The expected output is exactly the lines below, starting at the line with "unfold feed at 1. rewrite" and ending at the line with "(** ** The buffer bound *)", both included; no other line belongs in it.

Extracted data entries
----
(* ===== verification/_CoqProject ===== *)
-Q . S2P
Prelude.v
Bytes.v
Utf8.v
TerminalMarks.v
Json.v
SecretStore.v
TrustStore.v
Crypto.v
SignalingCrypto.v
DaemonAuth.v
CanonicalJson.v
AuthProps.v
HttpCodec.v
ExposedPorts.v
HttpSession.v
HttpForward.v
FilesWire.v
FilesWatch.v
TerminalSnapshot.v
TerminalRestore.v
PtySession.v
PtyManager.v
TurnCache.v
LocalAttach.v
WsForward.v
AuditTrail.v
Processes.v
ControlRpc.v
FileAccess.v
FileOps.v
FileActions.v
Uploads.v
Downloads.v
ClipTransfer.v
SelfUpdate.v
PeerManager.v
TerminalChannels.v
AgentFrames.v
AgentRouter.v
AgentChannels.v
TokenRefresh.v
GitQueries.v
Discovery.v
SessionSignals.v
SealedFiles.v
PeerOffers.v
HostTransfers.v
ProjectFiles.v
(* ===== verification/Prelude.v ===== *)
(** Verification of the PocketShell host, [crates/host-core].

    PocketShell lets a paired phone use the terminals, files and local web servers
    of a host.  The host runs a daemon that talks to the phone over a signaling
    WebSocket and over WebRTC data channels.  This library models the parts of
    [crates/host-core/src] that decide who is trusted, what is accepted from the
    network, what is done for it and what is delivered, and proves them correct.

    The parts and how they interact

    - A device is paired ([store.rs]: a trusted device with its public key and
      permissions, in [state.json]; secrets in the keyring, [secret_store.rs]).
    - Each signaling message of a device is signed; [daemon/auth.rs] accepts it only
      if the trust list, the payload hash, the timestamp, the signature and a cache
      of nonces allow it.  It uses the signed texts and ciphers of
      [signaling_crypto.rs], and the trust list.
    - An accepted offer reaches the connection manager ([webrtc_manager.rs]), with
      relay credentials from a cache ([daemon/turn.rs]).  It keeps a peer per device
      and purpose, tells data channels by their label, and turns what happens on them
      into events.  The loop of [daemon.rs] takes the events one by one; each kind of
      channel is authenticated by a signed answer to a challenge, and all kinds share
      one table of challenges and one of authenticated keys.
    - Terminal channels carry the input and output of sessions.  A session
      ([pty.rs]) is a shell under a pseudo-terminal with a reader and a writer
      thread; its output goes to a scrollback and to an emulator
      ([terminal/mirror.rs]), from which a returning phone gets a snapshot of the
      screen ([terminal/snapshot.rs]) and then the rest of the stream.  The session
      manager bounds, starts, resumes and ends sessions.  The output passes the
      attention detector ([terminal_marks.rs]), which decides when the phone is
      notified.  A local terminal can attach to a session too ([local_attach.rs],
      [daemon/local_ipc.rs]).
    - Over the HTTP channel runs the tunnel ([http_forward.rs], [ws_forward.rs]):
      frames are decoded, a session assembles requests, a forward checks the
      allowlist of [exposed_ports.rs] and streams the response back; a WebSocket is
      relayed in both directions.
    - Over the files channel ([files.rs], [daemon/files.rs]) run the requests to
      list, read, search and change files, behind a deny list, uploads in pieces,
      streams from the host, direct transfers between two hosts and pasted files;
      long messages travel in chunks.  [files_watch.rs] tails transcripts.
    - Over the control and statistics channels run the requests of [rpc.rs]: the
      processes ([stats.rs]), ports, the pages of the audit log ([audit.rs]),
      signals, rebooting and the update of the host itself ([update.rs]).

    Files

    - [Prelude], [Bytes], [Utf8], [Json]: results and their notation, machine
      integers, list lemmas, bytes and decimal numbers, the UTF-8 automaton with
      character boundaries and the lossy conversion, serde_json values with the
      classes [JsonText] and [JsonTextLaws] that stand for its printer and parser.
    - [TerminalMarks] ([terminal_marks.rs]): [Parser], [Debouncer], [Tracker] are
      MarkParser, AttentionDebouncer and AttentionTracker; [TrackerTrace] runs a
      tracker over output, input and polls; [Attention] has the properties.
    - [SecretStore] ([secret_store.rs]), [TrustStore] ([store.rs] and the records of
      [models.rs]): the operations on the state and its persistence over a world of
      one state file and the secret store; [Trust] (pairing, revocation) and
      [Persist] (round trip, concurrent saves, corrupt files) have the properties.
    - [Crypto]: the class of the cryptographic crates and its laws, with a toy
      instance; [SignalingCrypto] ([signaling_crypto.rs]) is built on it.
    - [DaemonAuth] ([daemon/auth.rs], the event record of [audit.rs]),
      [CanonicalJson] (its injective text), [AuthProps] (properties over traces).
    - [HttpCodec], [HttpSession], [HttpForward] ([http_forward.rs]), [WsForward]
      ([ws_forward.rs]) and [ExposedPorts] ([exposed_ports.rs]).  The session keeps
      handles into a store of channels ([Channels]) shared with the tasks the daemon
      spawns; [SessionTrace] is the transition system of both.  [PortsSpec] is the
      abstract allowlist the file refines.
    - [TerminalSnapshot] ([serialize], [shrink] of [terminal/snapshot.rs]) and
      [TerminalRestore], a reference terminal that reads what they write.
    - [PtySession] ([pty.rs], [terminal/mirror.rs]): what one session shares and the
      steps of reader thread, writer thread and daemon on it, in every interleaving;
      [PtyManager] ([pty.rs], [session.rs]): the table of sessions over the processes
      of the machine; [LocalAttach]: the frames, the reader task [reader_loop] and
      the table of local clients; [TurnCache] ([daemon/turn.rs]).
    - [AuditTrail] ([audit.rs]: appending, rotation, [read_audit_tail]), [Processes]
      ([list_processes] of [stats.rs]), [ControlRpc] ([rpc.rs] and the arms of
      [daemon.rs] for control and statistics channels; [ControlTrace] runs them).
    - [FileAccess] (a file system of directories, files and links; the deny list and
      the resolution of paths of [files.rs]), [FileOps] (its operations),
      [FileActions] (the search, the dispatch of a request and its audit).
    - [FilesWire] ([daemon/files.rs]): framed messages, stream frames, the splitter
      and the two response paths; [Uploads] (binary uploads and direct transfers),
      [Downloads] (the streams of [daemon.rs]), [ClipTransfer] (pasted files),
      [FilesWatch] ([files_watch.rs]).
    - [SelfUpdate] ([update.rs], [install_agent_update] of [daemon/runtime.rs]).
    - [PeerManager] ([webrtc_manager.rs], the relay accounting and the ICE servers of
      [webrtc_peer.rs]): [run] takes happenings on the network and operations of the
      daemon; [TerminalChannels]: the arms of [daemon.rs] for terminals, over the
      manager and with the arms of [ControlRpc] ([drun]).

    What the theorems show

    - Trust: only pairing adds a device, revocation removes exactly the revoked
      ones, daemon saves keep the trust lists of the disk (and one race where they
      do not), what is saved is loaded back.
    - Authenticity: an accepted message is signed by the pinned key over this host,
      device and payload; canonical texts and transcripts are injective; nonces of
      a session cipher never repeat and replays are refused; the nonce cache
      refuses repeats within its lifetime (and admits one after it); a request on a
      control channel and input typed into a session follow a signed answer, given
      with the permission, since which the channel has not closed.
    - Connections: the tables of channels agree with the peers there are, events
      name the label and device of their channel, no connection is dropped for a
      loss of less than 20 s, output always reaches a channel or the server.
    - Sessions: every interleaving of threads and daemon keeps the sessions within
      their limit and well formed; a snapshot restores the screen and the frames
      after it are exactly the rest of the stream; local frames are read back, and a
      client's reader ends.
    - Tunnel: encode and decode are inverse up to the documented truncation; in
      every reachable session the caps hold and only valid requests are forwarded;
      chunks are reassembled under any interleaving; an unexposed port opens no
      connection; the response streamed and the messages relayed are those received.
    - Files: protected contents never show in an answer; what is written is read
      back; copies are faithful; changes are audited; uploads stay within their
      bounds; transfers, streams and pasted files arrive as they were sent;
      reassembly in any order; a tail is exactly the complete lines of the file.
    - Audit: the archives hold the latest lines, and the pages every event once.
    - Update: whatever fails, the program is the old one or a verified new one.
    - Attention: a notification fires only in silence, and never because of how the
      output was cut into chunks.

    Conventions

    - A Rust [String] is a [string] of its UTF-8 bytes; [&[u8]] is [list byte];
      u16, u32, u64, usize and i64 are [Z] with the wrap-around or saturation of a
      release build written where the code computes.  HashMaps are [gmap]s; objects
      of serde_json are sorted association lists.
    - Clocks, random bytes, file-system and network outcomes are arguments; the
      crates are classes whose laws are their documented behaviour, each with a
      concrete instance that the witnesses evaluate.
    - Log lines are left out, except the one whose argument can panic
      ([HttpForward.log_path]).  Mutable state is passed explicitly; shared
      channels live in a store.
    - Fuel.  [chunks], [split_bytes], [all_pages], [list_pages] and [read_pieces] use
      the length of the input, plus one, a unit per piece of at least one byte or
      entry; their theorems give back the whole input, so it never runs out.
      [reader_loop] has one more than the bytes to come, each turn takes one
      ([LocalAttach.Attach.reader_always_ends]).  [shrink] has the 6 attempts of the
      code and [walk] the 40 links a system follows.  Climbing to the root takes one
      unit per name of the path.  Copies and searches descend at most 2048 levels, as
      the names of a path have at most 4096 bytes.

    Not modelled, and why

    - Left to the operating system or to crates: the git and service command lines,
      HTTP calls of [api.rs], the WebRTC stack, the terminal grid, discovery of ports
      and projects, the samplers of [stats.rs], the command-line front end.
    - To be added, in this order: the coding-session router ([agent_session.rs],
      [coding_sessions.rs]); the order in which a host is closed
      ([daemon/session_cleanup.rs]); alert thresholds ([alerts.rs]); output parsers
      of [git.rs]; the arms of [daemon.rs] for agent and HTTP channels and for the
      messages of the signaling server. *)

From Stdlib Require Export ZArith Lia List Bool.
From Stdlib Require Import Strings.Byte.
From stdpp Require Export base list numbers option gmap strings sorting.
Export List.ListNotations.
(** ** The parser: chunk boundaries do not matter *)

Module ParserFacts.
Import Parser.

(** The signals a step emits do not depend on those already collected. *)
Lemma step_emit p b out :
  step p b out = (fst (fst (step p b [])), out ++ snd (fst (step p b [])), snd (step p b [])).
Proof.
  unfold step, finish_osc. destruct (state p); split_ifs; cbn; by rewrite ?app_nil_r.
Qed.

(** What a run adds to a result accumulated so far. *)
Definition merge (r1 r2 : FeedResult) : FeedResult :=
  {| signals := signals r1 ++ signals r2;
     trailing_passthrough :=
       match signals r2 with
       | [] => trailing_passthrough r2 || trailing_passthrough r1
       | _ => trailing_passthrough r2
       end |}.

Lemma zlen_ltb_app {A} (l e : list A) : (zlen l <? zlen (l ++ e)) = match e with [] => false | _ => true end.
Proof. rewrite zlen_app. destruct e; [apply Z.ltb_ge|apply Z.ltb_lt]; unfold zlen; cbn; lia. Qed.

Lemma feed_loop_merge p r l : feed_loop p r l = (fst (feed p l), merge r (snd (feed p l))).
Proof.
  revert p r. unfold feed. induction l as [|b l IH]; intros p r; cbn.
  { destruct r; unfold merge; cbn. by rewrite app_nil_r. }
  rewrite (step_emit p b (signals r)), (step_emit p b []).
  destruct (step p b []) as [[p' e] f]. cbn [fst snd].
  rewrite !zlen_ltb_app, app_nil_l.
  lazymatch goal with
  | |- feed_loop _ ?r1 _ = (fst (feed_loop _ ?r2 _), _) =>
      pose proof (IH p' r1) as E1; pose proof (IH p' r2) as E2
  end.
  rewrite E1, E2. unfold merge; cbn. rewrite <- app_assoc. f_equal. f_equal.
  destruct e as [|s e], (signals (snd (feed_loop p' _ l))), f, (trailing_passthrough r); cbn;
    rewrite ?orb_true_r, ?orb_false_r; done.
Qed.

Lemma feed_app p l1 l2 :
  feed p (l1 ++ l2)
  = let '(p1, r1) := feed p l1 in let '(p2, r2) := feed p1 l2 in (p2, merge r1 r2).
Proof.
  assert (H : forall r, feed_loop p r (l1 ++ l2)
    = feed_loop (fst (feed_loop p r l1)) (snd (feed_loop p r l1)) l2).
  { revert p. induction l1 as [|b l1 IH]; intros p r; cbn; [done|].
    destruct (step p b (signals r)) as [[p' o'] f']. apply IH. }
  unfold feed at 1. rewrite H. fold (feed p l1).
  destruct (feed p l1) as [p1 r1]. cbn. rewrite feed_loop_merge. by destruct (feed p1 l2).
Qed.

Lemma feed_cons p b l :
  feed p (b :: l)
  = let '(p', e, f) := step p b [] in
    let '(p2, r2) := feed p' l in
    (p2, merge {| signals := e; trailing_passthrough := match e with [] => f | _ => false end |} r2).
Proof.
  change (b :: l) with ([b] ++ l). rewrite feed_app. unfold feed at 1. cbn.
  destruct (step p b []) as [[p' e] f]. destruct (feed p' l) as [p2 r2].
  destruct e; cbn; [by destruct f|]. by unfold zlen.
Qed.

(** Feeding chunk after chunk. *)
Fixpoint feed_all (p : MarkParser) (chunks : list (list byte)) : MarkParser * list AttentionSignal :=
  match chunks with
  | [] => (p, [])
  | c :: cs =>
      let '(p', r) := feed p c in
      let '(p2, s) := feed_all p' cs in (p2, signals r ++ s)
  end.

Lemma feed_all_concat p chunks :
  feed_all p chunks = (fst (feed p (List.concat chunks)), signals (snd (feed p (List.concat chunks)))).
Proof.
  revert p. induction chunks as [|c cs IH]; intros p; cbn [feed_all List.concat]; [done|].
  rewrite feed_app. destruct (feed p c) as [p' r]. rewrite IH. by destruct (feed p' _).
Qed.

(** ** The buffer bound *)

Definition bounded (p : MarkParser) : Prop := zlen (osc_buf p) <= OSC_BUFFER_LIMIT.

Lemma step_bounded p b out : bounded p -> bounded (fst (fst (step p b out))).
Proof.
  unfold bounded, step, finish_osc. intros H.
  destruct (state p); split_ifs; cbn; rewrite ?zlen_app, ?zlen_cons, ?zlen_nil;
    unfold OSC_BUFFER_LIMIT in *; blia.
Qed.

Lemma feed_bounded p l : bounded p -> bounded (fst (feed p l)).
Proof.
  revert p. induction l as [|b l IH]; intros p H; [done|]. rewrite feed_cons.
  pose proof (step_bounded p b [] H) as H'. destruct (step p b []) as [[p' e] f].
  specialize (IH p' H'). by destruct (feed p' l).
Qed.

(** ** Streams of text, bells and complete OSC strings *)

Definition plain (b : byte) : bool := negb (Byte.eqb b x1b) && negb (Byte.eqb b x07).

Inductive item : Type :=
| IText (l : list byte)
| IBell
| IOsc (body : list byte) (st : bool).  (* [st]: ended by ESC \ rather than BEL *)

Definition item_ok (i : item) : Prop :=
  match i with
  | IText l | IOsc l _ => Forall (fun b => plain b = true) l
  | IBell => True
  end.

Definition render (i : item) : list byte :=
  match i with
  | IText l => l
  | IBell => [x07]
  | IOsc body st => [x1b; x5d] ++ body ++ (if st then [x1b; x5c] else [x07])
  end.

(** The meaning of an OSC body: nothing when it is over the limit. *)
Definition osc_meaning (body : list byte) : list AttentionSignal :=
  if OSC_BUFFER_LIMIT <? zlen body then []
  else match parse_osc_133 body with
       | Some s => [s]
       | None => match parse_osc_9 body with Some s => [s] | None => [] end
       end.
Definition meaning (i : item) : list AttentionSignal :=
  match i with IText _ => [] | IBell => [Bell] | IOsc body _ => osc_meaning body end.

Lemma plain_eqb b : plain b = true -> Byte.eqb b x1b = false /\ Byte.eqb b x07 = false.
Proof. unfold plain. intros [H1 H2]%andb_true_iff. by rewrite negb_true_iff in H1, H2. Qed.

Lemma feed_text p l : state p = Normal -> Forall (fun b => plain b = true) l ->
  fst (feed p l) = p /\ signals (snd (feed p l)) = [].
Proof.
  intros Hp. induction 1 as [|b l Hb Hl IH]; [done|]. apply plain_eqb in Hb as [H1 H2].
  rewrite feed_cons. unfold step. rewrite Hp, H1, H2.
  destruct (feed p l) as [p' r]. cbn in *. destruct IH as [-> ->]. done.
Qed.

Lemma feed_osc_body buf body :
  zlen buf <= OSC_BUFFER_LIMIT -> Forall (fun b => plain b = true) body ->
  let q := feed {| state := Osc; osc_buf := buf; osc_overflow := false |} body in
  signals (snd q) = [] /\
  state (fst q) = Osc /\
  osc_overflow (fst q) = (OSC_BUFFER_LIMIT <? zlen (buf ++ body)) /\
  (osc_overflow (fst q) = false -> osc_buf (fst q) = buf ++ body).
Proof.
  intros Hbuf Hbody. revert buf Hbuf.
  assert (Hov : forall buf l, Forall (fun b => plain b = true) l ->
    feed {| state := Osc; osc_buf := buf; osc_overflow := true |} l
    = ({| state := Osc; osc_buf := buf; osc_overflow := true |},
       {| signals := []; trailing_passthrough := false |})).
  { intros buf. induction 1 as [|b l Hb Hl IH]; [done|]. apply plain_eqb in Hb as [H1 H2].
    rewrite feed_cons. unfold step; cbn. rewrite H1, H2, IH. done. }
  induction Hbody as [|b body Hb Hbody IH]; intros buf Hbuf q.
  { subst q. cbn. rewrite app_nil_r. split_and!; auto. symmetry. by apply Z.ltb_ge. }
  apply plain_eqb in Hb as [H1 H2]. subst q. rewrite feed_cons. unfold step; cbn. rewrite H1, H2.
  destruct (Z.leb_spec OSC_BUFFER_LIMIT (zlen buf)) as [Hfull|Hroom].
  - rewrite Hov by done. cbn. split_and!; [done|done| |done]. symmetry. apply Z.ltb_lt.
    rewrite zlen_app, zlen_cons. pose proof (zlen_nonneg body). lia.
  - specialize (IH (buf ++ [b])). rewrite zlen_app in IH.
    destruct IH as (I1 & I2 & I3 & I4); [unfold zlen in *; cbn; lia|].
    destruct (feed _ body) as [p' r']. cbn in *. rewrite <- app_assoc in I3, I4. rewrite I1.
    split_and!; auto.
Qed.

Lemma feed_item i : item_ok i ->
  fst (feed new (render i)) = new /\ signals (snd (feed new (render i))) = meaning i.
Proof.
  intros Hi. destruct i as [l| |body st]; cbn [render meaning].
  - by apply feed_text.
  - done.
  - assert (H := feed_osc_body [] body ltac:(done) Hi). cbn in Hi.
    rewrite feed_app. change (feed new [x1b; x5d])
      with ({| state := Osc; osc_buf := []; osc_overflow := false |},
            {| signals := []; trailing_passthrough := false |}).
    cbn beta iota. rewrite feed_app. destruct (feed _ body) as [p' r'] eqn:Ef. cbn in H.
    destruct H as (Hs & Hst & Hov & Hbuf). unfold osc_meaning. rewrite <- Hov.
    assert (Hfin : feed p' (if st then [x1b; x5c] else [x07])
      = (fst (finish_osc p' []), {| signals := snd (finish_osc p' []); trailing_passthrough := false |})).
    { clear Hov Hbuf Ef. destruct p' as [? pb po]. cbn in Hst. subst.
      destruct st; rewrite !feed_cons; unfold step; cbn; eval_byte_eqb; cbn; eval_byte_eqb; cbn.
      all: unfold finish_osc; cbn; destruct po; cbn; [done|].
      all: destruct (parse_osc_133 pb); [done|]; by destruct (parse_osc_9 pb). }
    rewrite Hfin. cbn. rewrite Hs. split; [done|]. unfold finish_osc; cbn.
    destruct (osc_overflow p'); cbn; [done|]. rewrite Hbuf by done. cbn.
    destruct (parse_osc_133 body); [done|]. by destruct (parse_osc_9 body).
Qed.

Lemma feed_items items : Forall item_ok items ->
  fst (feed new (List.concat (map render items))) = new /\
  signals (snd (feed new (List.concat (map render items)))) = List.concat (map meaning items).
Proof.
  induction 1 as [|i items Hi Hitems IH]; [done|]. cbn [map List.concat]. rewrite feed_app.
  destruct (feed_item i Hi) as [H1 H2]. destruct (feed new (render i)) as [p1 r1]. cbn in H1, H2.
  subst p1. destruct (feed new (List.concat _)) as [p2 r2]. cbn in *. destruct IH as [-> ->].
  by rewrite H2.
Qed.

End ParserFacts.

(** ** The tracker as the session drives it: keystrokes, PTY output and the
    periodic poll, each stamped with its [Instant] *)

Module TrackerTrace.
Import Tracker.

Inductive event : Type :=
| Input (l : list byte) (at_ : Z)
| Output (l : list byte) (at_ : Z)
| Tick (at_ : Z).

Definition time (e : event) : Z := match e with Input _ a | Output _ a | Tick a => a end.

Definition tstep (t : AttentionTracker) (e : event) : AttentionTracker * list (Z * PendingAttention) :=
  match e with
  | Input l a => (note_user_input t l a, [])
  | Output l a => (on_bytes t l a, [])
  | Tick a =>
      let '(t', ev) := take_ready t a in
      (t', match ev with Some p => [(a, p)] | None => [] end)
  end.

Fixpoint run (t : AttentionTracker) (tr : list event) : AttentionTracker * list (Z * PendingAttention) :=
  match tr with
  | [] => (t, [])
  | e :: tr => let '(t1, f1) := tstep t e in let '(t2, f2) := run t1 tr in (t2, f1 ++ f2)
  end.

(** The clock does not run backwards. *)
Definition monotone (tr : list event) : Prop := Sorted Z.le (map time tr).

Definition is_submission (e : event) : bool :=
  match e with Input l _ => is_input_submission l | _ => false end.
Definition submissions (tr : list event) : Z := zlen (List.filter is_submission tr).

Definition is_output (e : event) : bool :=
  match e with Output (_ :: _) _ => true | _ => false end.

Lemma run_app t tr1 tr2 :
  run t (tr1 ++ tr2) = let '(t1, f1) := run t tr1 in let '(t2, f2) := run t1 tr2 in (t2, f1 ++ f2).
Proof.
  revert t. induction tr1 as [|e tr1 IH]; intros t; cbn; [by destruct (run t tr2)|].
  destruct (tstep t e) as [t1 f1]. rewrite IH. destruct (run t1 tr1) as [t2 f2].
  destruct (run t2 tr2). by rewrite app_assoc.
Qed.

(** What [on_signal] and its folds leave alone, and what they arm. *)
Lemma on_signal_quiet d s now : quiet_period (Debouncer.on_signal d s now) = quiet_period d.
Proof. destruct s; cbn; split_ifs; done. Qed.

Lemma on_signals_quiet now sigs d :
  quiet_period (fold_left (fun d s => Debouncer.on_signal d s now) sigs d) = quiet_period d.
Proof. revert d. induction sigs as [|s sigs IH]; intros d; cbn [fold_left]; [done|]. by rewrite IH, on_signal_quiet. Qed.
----
**Solution**
  unfold feed at 1. rewrite H. fold (feed p l1).
  destruct (feed p l1) as [p1 r1]. cbn. rewrite feed_loop_merge. by destruct (feed p1 l2).
Qed.

Lemma feed_cons p b l :
  feed p (b :: l)
  = let '(p', e, f) := step p b [] in
    let '(p2, r2) := feed p' l in
    (p2, merge {| signals := e; trailing_passthrough := match e with [] => f | _ => false end |} r2).
Proof.
  change (b :: l) with ([b] ++ l). rewrite feed_app. unfold feed at 1. cbn.
  destruct (step p b []) as [[p' e] f]. destruct (feed p' l) as [p2 r2].
  destruct e; cbn; [by destruct f|]. by unfold zlen.
Qed.

(** Feeding chunk after chunk. *)
Fixpoint feed_all (p : MarkParser) (chunks : list (list byte)) : MarkParser * list AttentionSignal :=
  match chunks with
  | [] => (p, [])
  | c :: cs =>
      let '(p', r) := feed p c in
      let '(p2, s) := feed_all p' cs in (p2, signals r ++ s)
  end.

Lemma feed_all_concat p chunks :
  feed_all p chunks = (fst (feed p (List.concat chunks)), signals (snd (feed p (List.concat chunks)))).
Proof.
  revert p. induction chunks as [|c cs IH]; intros p; cbn [feed_all List.concat]; [done|].
  rewrite feed_app. destruct (feed p c) as [p' r]. rewrite IH. by destruct (feed p' _).
Qed.

(** ** The buffer bound *)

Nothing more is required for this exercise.